Breeders often are interested in incorporating ryegrass genes into tall fescue, or vice versa. Molecular markers have proven useful in monitoring introgression between species. A repetitive DNA sequence specific to the Festuca genome was used as a probe to monitor chromatin introgression in Festuca-Lolium hybrids (Cao and Sleper, 2001). Mapping of tall fescue EST-SSRs in ryegrass LGs (Warnke et al., 2004) indicated the applicability of these markers for genome introgression studies in the Festuca × Lolium complex. Of 27 polymorphic EST-SSR loci, 15 were mapped to ryegrass LGs (Warnke et al., 2004).
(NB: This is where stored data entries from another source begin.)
Lemma rooms_ok_counts (rs : JsMap.t roomInfo) : rooms_ok rs -> counts_ok rs.
Proof.
  unfold rooms_ok, counts_ok. apply Forall_impl. intros kv [H _]. exact H.
Qed.

Lemma rooms_ok_size_le (rs : JsMap.t roomInfo) :
  rooms_ok rs -> size rs <= total_size rs.
Proof.
  unfold rooms_ok, total_size, size.
  induction 1 as [|kv l [Hc Hne] Hl IH]; simpl; [lia|].
  unfold size in *. lia.
Qed.

(** X7. The health report of the ES-module server, after any sequence of
    events started from the empty registry: totalUsers is the number of
    entries of all participant maps together, and it is at least
    activeRooms, since every room counted has a participant. *)
Theorem Esm_health_counts (es : list event) (nowISO : string) :
  totalUsers (Esm.health nowISO (fst (Esm.run server_init es)))
    = total_size (rooms (fst (Esm.run server_init es))) /\
  activeRooms (Esm.health nowISO (fst (Esm.run server_init es)))
    <= totalUsers (Esm.health nowISO (fst (Esm.run server_init es))).
Proof.
  pose proof (Esm_registry_invariant es) as Hok.
  unfold Esm.health. cbn [totalUsers activeRooms].
  rewrite fold_sum, counts_total by now apply rooms_ok_counts.
  split; [reflexivity|]. simpl. now apply rooms_ok_size_le.
Qed.

(** X8. The health report of the CommonJS server, after any sequence of
    events started from the empty registry: totalUsers is the number of
    entries of all participant maps together. *)
Theorem Cjs_health_total (es : list event) (nowISO : string) :
  totalUsers (Cjs.health nowISO (fst (Cjs.run server_init es)))
    = total_size (rooms (fst (Cjs.run server_init es))).
Proof.
  unfold Cjs.health. cbn [totalUsers].
  rewrite fold_sum, counts_total; [reflexivity|].
  apply Cjs_count_invariant. constructor.
Qed.

End Health.

(** * The two servers compared *)

Section Simulation.
Import JsMap JsMapFacts.

Lemma users_of_same (c e : JsMap.t roomInfo) :
  same_nonempty c e -> forall r, users_of r e = users_of r c.
Proof.
  intros H r. unfold users_of. rewrite (H r).
  destruct (get r c) as [room|]; simpl; [|reflexivity].
  destruct (Nat.eqb (size (users room)) 0) eqn:E; [|reflexivity].
  apply Nat.eqb_eq in E. now destruct (users room).
Qed.

Lemma join_out_by_users s data env c e :
  users (snd (Esm.getOrCreateRoom (jd_roomId data) (rooms c)))
    = users (snd (Esm.getOrCreateRoom (jd_roomId data) (rooms e))) ->
  snd (Esm.on_join_room s data env c) = snd (Esm.on_join_room s data env e).
Proof.
  unfold Esm.on_join_room.
  destruct (Esm.getOrCreateRoom (jd_roomId data) (rooms c)) as [rs1 room].
  destruct (Esm.getOrCreateRoom (jd_roomId data) (rooms e)) as [rs1' room'].
  cbn [snd]. intros H. cbv zeta. cbn [snd users peersCount]. now rewrite H.
Qed.

Lemma sim_join s data env c e :
  same_nonempty (rooms c) (rooms e) ->
  same_nonempty (rooms (fst (Cjs.on_join_room s data env c)))
                (rooms (fst (Esm.on_join_room s data env e))) /\
  snd (Cjs.on_join_room s data env c) = snd (Esm.on_join_room s data env e).
Proof.
  intros H. rewrite join_room_same.
  pose proof (users_of_same _ _ H (jd_roomId data)) as Hus.
  rewrite <- !created_room_users_of in Hus.
  split; [|now apply join_out_by_users].
  destruct (Esm_join_rooms s data env c) as [rc [-> ->]].
  destruct (Esm_join_rooms s data env e) as [re [-> ->]].
  cbv zeta. rewrite Hus. intros r.
  destruct (String.eqb (jd_roomId data) r) eqn:E.
  - apply String.eqb_eq in E; subst r. rewrite !get_set_eq. simpl.
    destruct (Nat.eqb _ 0) eqn:Z; [|reflexivity].
    apply Nat.eqb_eq in Z. now apply size_set_pos in Z.
  - apply String.eqb_neq in E. rewrite !get_set_ne by exact E. apply H.
Qed.

Lemma sim_leave s roomId c e :
  same_nonempty (rooms c) (rooms e) ->
  same_nonempty (rooms (fst (Cjs.on_leave_room s roomId c)))
                (rooms (fst (Esm.on_leave_room s roomId e))) /\
  snd (Cjs.on_leave_room s roomId c) = snd (Esm.on_leave_room s roomId e).
Proof.
  intros H. pose proof (H roomId) as Hr.
  destruct (get roomId (rooms c)) as [room|] eqn:Gc.
  - assert (Hroom : has roomId (rooms c) = true) by (unfold has; now rewrite Gc).
    unfold Cjs.on_leave_room, Cjs.getRoomInfo, Esm.on_leave_room, Esm.getRoom.
    rewrite Hroom. cbn [negb]. cbv zeta. rewrite Gc. simpl in Hr.
    destruct (Nat.eqb (size (users room)) 0) eqn:Z.
    + (* the room is there, empty, in the one server only *)
      rewrite Hr. apply Nat.eqb_eq in Z.
      destruct (users room) eqn:U; [|discriminate].
      cbn [has get fst snd rooms]. split; [exact H | reflexivity].
    + rewrite Hr. destruct (has s (users room)); cbn [fst snd rooms];
        [|split; [exact H | reflexivity]].
      cbn [peersCount]. split.
      * intros r. destruct (String.eqb roomId r) eqn:E.
        -- apply String.eqb_eq in E; subst r. rewrite get_set_eq. simpl.
           destruct (Nat.eqb (size (delete s (users room))) 0); cbn [fst rooms];
             [apply get_delete_eq | apply get_set_eq].
        -- apply String.eqb_neq in E. rewrite get_set_ne by exact E.
           destruct (Nat.eqb (size (delete s (users room))) 0); cbn [fst rooms];
             rewrite ?get_delete_ne by exact E; rewrite get_set_ne by exact E; apply H.
      * now destruct (Nat.eqb (size (delete s (users room))) 0).
  - assert (Hroom : has roomId (rooms c) = false) by (unfold has; now rewrite Gc).
    unfold Cjs.on_leave_room, Cjs.getRoomInfo, Esm.on_leave_room, Esm.getRoom.
    rewrite Hroom. cbn [negb]. cbv zeta. rewrite get_set_eq. simpl in Hr. rewrite Hr.
    unfold empty. cbn [users has get fst snd rooms]. split; [|reflexivity].
    intros r. destruct (String.eqb roomId r) eqn:E.
    + apply String.eqb_eq in E; subst r. now rewrite get_set_eq, Hr.
    + apply String.eqb_neq in E. rewrite get_set_ne by exact E. apply H.
Qed.

Lemma nonempty_without s room : nonempty_room (without s room) = without s room.
Proof.
  unfold without. destruct (Nat.eqb (size (delete s (users room))) 0) eqn:Z; [reflexivity|].
  simpl. now rewrite Z.
Qed.

Lemma sim_disconnect s c e :
  NoDup (keys (rooms c)) -> NoDup (keys (rooms e)) ->
  same_nonempty (rooms c) (rooms e) ->
  same_nonempty (rooms (fst (Cjs.on_disconnect s c)))
                (rooms (fst (Esm.on_disconnect s e))).
Proof.
  intros Hc He H. rewrite disconnect_same.
  rewrite (Esm_disconnect_lists s c Hc), (Esm_disconnect_lists s e He).
  cbn [fst rooms]. intros r.
  rewrite (get_remains s (rooms c) r Hc), (get_remains s (rooms e) r He), (H r).
  destruct (get r (rooms c)) as [room|]; [|reflexivity]. simpl.
  destruct (Nat.eqb (size (users room)) 0) eqn:Z.
  - apply Nat.eqb_eq in Z. destruct (users room) eqn:U; [|discriminate].
    cbn [has get]. simpl. now rewrite U.
  - destruct (has s (users room)); [now rewrite nonempty_without|].
    simpl. now rewrite Z.
Qed.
Seven of these marker loci were uniquely mapped on both male and female maps (NFFA031 and NFFA75 on LG 1; NFFA015, 036, and 048 on LG 6; NFFA019 and NFFA069 on LG 7).

Repetitive DNA sequences contribute significantly to the understanding of genomes of higher plants. Repetitive DNA sequences tend to be genome specific and represent 20 to 90% of a whole genome and, in most cases, have no known function. Genome-specific repetitive sequences were developed and characterized in Festuca species (Cao and Sleper, 2001). Two repetitive sequences (TF436 and TF521) were identified from a hexaploid tall fescue PstI genomic library (Xu and Sleper, 1994). The sequence of TF521 was P genome specific and hybridized only with meadow fescue and tall fescue, but not in tetraploid fescue (F. arundinacea var. glaucescens) or Lolium. The sequence of TF436 was tetraploid fescue specific and did not hybridize to diploid meadow fescue or Lolium. Further study suggested meadow fescue and tetraploid fescue as the probable progenitors of tall fescue. Hybridization results with repetitive DNA and non repetitive RFLP probes implied no significant DNA structural differentiation in the genomes of meadow and tetraploid fescue. Both genomic in situ hybridization (Humphreys et al., 1995) and RFLP hybridization (Cao and Sleper, 2001) experiments successfully differentiated meadow fescue from F. arundinacea var. glaucescens. Xu and Sleper (1994) also successfully used TF436 clone to detect alien chromatin introgression from F. mairei in the progenies of the hybrid F. mairei × L. perenne.